Topical Myristyl Nicotinate Cream on the Skin of Healthy Volunteers

OBJECTIVES:

- To determine if topical myristyl nicotinate (MN) is a safe, tolerable treatment in
healthy volunteers.

- To determine if topically administered MN cream is associated with any significant
local or systemic toxicity in normal human subjects in a one-month period.

OUTLINE: Participants are randomized to 1 of 2 treatment arms and serve as their own
controls.

- Arm I: Participants apply topical myristyl nicotinate to one forearm and topical
placebo to the other forearm once daily for 4 weeks.

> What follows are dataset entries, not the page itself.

Lemma sequence_Ok steps exposed seq :
  (2 ≤ length steps)%nat →
  sequence steps exposed = Ok seq →
  ∃ scope,
    _build_lexical_scope steps = Ok scope ∧
    (¬ ∃ t, offending scope exposed t) ∧
    seq = mkStepDefinition (external_tags scope)
            (unreferenced_tags scope ∪ exposed)
            (Sequence_script steps (unreferenced_tags scope ∪ exposed)).
Proof.
  intros Hlen Hseq.
  destruct (_build_lexical_scope steps) as [scope|e] eqn:Hscope.
  - rewrite (sequence_resolved _ _ _ Hlen Hscope) in Hseq.
    exists scope. destruct (decide _) as [|Hno]; [done|].
    injection Hseq as <-. split; [done|]. split; [|done].
    by rewrite <-exposure_check.
  - rewrite sequence_eq, Hscope in Hseq by done. done.
Qed.

Lemma consumed_by_nil t : ¬ consumed_by [] t.
Proof. intros (s & Hs & _). by apply elem_of_nil in Hs. Qed.

Lemma produced_by_nil t : ¬ produced_by [] t.
Proof. intros (s & Hs & _). by apply elem_of_nil in Hs. Qed.

Lemma consumed_by_cons step steps t :
  consumed_by (step :: steps) t
  ↔ t ∈ input_file_set step ∨ consumed_by steps t.
Proof.
  unfold consumed_by. split.
  - intros (s & [->|Hs]%elem_of_cons & Ht); eauto.
  - intros [Ht|(s & Hs & Ht)].
    + exists step. split; [left | done].
    + exists s. split; [by right | done].
Qed.

Lemma produced_by_cons step steps t :
  produced_by (step :: steps) t
  ↔ t ∈ output_file_set step ∨ produced_by steps t.
Proof.
  unfold produced_by. split.
  - intros (s & [->|Hs]%elem_of_cons & Ht); eauto.
  - intros [Ht|(s & Hs & Ht)].
    + exists step. split; [left | done].
    + exists s. split; [by right | done].
Qed.

(** The tags of external origin are those some step reads and no step
    writes. *)
Lemma external_tags_spec steps scope t :
  scope_inv steps scope →
  t ∈ external_tags scope ↔ consumed_by steps t ∧ ¬ produced_by steps t.
Proof.
  intros [Hdom Horigin Hcount]. rewrite elem_of_external_tags. split.
  - intros (ref & Hs & Hext).
    destruct (Horigin _ _ Hs) as [[_ Hnp]|(k & s & Hk & _)]; [|lia].
    split; [|done].
    destruct (proj1 (Hdom t)) as [Hc|Hp]; [by rewrite Hs | done | done].
  - intros [Hc Hnp].
    destruct (proj2 (Hdom t) (or_introl Hc)) as [ref Hs]. exists ref.
    split; [done|].
    destruct (Horigin _ _ Hs) as [[Hext _]|(k & s & _ & Hk & Ht)]; [done|].
    destruct Hnp. exists s. split; [|done]. by eapply list_elem_of_lookup_2.
Qed.

(** The tags with reference count 0 are those some step writes and no
    step reads. *)
Lemma unreferenced_tags_spec steps scope t :
  scope_inv steps scope →
  t ∈ unreferenced_tags scope ↔ produced_by steps t ∧ ¬ consumed_by steps t.
Proof.
  intros [Hdom Horigin Hcount]. rewrite elem_of_unreferenced_tags. split.
  - intros (ref & Hs & Hzero). rewrite (Hcount _ _ Hs) in Hzero.
    assert (¬ consumed_by steps t) as Hnc by (apply consumers_0; lia).
    split; [|done].
    destruct (proj1 (Hdom t)) as [Hc|Hp]; [by rewrite Hs | done | done].
  - intros [Hp Hnc].
    destruct (proj2 (Hdom t) (or_intror Hp)) as [ref Hs]. exists ref.
    split; [done|]. rewrite (Hcount _ _ Hs).
    apply consumers_0 in Hnc. lia.
Qed.

(** A tag of external origin is never an output tag of a step. *)
Lemma external_not_output steps scope step t :
  scope_inv steps scope → step ∈ steps →
  t ∈ external_tags scope → t ∉ output_file_set step.
Proof.
  intros Hinv Hstep [_ Hnp]%(external_tags_spec steps) Ht; [|done].
  apply Hnp. by exists step.
Qed.

(** ** The claims about composition *)

(** C8. A list of exactly one step is returned as it is, whatever the
    exposed intermediates are, and the empty list is rejected with a
    composition error. *)
Theorem sequence_one_or_none :
  (∀ step exposed, sequence [step] exposed = Ok step) ∧
  (∀ exposed,
     sequence [] exposed
     = Raise (BakerError "Cannot sequence fewer than 1 event")).
Proof. split; reflexivity. Qed.

(** C1. When a list of at least two steps composes, the input tag set of
    the composite is the set of tags whose origin in the resolved scope
    is -1 (external), and its output tag set is the set of tags whose
    reference count is 0 together with the exposed intermediates.  For a
    step reading raw and writing clean followed by a step reading clean
    and writing report, the composite reads raw and writes report. *)
Theorem sequence_interface :
  (∀ steps exposed seq,
     (2 ≤ length steps)%nat →
     sequence steps exposed = Ok seq →
     ∃ scope,
       _build_lexical_scope steps = Ok scope ∧
       (∀ t, t ∈ input_file_set seq
             ↔ ∃ ref, scope !! t = Some ref ∧ ref.1 = (-1)%Z) ∧
       (∀ t, t ∈ output_file_set seq
             ↔ (∃ ref, scope !! t = Some ref ∧ ref.2 = 0%Z) ∨ t ∈ exposed)) ∧
  (∀ A B,
     input_file_set A = {["raw"]} → output_file_set A = {["clean"]} →
     input_file_set B = {["clean"]} → output_file_set B = {["report"]} →
     ∃ seq,
       sequence [A; B] ∅ = Ok seq ∧
       input_file_set seq = {["raw"]} ∧ output_file_set seq = {["report"]}).
Proof.
  split.
  - intros steps exposed seq Hlen Hseq.
    destruct (sequence_Ok _ _ _ Hlen Hseq) as (scope & Hscope & _ & ->).
    exists scope. split; [done|]. simpl. split.
    + intros t. apply elem_of_external_tags.
    + intros t. rewrite elem_of_union. by rewrite elem_of_unreferenced_tags.
  - intros A B HAi HAo HBi HBo.
    destruct (_build_lexical_scope [A; B]) as [scope|e] eqn:Hscope.
    + apply _build_lexical_scope_Ok in Hscope as Hinv. destruct Hinv as [Hinv _].
      eexists. split.
      { rewrite (sequence_resolved [A; B] ∅ scope (le_n 2) Hscope).
        rewrite decide_False; [done|].
        intros Hne. apply Hne. apply size_empty_iff. set_solver. }
      simpl. split; apply set_eq; intros t.
      * rewrite (external_tags_spec _ _ _ Hinv).
        rewrite !consumed_by_cons, !produced_by_cons, HAi, HAo, HBi, HBo.
        rewrite !elem_of_singleton.
        pose proof (consumed_by_nil t). pose proof (produced_by_nil t).
        split; [|intros ->]; naive_solver.
      * rewrite elem_of_union, (unreferenced_tags_spec _ _ _ Hinv).
        rewrite !consumed_by_cons, !produced_by_cons, HAi, HAo, HBi, HBo.
        rewrite !elem_of_singleton.
        pose proof (consumed_by_nil t). pose proof (produced_by_nil t).
        split; [|intros ->]; set_solver.
    + apply _build_lexical_scope_Raise in Hscope
        as (pre & step & post & t & Heq & [Ho Hc] & _).
      exfalso. destruct pre as [|s1 [|s2 [|s3 pre]]]; simplify_eq/=.
      * rewrite HAo, HAi in *.
        pose proof (consumed_by_nil t). pose proof (produced_by_nil t).
        set_solver.
      * revert Hc. rewrite consumed_by_cons, produced_by_cons.
        rewrite HAo, HAi, HBi in *. rewrite HBo in Ho.
        pose proof (consumed_by_nil t). pose proof (produced_by_nil t).
        set_solver.
Qed.



(** C7, as the code has it.  For a list of at least two steps whose
    scope resolves without a conflict, composition raises exactly when
    some exposed tag is unknown to the scope or of external origin; the
    error is then the composition error whose message lists the exposed
    tags, so that every offending tag occurs in it. *)
Theorem sequence_exposure steps exposed scope :
  (2 ≤ length steps)%nat →
  _build_lexical_scope steps = Ok scope →
  ((∃ e, sequence steps exposed = Raise e)
   ↔ ∃ t, offending scope exposed t) ∧
  (∀ e, sequence steps exposed = Raise e →
     e = BakerError (expose_message (join ", " (set_iter exposed))) ∧
     ∀ t, offending scope exposed t →
          ∃ before after,
            join ", " (set_iter exposed) = before ++ t ++ after).
Proof.
  intros Hlen Hscope. rewrite (sequence_resolved _ _ _ Hlen Hscope).
  destruct (decide (size _ ≠ 0)) as [Hbad|Hgood].
  - apply exposure_check in Hbad as Hoff. split; [split; eauto|].
    intros e [= <-]. split; [done|]. intros t [Ht _].
    apply join_occurs. by apply elem_of_set_iter.
  - split; [|done]. split; [by intros [? ?]|].
    intros Hoff. by apply exposure_check in Hoff.
Qed.

(** ** The execution planner *)

Lemma restrict_lookup (d : gmap string string) (tags : gset string) t :
  restrict d tags !! t = if decide (t ∈ tags) then d !! t else None.
Proof.
  unfold restrict. destruct (decide (t ∈ tags)) as [Hin|Hin].
  - destruct (d !! t) as [p|] eqn:Hd.
    + by apply map_lookup_filter_Some.
    + apply map_lookup_filter_None. left. done.
  - apply map_lookup_filter_None. right. intros p _. done.
Qed.

Lemma update_lookup (d other : gmap string string) t :
  update d other !! t
  = match other !! t with Some p => Some p | None => d !! t end.
Proof.
  unfold update. rewrite lookup_union.
  destruct (other !! t), (d !! t); done.
Qed.

Lemma _generate_temp_filename_path sid (w w' : World) p :
  _generate_temp_filename sid w = (p, w') →
  ∃ u, p = temp_folder sid ++ "/" ++ uuid_str u.
Proof.
  unfold _generate_temp_filename, temp_folder.
  destruct (uuid4 _) as [u w2]. intros Heq. exists u.
  by apply (f_equal fst) in Heq.
Qed.

(** What a call does to the world, step by step. *)
Lemma _generate_temp_filename_eq sid (w : World) :
  _generate_temp_filename sid w
  = (temp_folder sid ++ "/"
       ++ uuid_str (uuid4 (if os_path_exists (temp_folder sid) w then w
                           else os_mkdir (temp_folder sid) w)).1,
     (uuid4 (if os_path_exists (temp_folder sid) w then w
             else os_mkdir (temp_folder sid) w)).2).
Proof.
  unfold _generate_temp_filename, temp_folder. cbv zeta.
  by destruct (uuid4 _).
Qed.

Lemma generate_paths_lookup sid (tags : list string) (w w' : World)
    (acc generated : gmap string string) t :
  NoDup tags →
  foldl (λ acc tag,
           let '(p, w') := _generate_temp_filename sid acc.2 in
           (<[tag := p]> acc.1, w'))
        (acc, w) tags = (generated, w') →
  if decide (t ∈ tags)
  then ∃ p, generated !! t = Some p ∧ allocated sid p
  else generated !! t = acc !! t.
Proof.
  revert acc w. induction tags as [|a tags IH]; intros acc w Hnd; cbn [foldl].
  - intros [= <- <-]. rewrite decide_False; [done | apply not_elem_of_nil].
  - apply NoDup_cons in Hnd as [Ha Hnd]. cbn [fst snd].
    destruct (_generate_temp_filename sid w) as [p w1] eqn:Hgen.
    intros Hrest. specialize (IH _ _ Hnd Hrest).
    destruct (decide (t = a)) as [->|Hne].
    + rewrite decide_True by left. rewrite decide_False in IH by done.
      exists p. rewrite IH, lookup_insert_eq. split; [done|]. by exists w, w1.
    + destruct (decide (t ∈ tags)) as [Hin|Hin].
      * rewrite decide_True by (by right). done.
      * rewrite decide_False by (intros [?|?]%elem_of_cons; done).
        by rewrite IH, lookup_insert_ne.
Qed.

- Arm II: Participants receive treatment as in arm I but on opposite forearms. All
participants undergo blood collection for chemistry analysis (SMA-20 and CBC) at
baseline and at 2 and 4 weeks.

Inclusion Criteria:

- Subjects 18 years of age or older with normal skin

- Have used no topical medications on the skin of the upper extremities, except for
emollients or sunscreens, for at least 30 days prior to study entry

- Agree to limit sun exposure as much as possible and wear protective clothing on the
forearms in place of using sunscreens or moisturizers

- Ability to understand and willingness to sign an informed consent before initiation
of therapy after the nature of the study has been explained to them

- Females must be surgically sterile by hysterectomy or post menopausal

Exclusion Criteria:

- Subjects with no signs of inflammation or irritation of the skin on the forearms

- Subjects with prior history of actinic keratosis or skin cancer on the forearm

- Females of child bearing potential

- Subjects with any concurrent therapy (e.g., retinoids, fluorouracil) on the forearms
that may interfere with clinical evaluations

- Subjects taking oral supplemental niacin, by itself or in the form of a multi-vitamin
that exceeds 40 mg/day

- No known immunosuppression by virtue of medication or disease, including AIDS
patients, subjects taking oral prednisone, and subjects on
immunosuppressants/immunomodulators( cyclosporine, chemotherapeutic agents, or
biologic therapy), determined by the examining investigator/co-investigator

- Uncontrolled intercurrent illness including, but not limited to any of ongoing or
active infection, symptomatic congestive heart failure, unstable angina pectoris,
cardiac arrhythmia, or psychiatric illness/social situations that would limit
compliance with study requirements

- Subjects who have had invasive cancer within the past 5 years

- Skin conditions felt by the study physician to contraindicate enrollment including,
but not limited to, psoriasis or atopic dermatitis within a proposed treatment area

- Less than 30 days since prior and no concurrent or planned participation in another
clinical trial